**To do:** Using the word "unfold" as the filter, copy each matching line from the records.

**Data extract:**
■ ■ ■ ■ ■ ■ ■

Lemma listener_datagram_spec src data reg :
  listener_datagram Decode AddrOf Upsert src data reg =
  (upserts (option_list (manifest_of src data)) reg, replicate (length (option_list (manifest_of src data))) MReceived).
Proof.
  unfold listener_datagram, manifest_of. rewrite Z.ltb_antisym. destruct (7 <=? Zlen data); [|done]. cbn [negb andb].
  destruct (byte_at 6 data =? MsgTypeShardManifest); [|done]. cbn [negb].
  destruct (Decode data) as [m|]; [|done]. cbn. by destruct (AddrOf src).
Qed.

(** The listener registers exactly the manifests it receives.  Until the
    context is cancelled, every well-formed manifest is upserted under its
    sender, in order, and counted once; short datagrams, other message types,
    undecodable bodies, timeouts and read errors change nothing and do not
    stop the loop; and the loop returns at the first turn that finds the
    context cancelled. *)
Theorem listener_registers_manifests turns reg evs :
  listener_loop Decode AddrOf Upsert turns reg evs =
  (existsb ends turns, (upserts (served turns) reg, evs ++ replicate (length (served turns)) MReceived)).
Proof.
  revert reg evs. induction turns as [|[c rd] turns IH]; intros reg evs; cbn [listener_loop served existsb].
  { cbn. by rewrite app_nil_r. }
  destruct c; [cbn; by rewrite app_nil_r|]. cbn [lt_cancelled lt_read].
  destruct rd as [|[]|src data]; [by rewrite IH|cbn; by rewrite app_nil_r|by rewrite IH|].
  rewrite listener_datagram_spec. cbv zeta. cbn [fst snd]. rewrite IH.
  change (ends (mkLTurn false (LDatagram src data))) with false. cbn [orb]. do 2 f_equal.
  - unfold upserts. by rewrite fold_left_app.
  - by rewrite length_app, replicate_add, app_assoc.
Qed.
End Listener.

■ ■ ■ ■ ■ ■ ■

**Response to this task:**
  unfold listener_datagram, manifest_of. rewrite Z.ltb_antisym. destruct (7 <=? Zlen data); [|done]. cbn [negb andb].
  - unfold upserts. by rewrite fold_left_app.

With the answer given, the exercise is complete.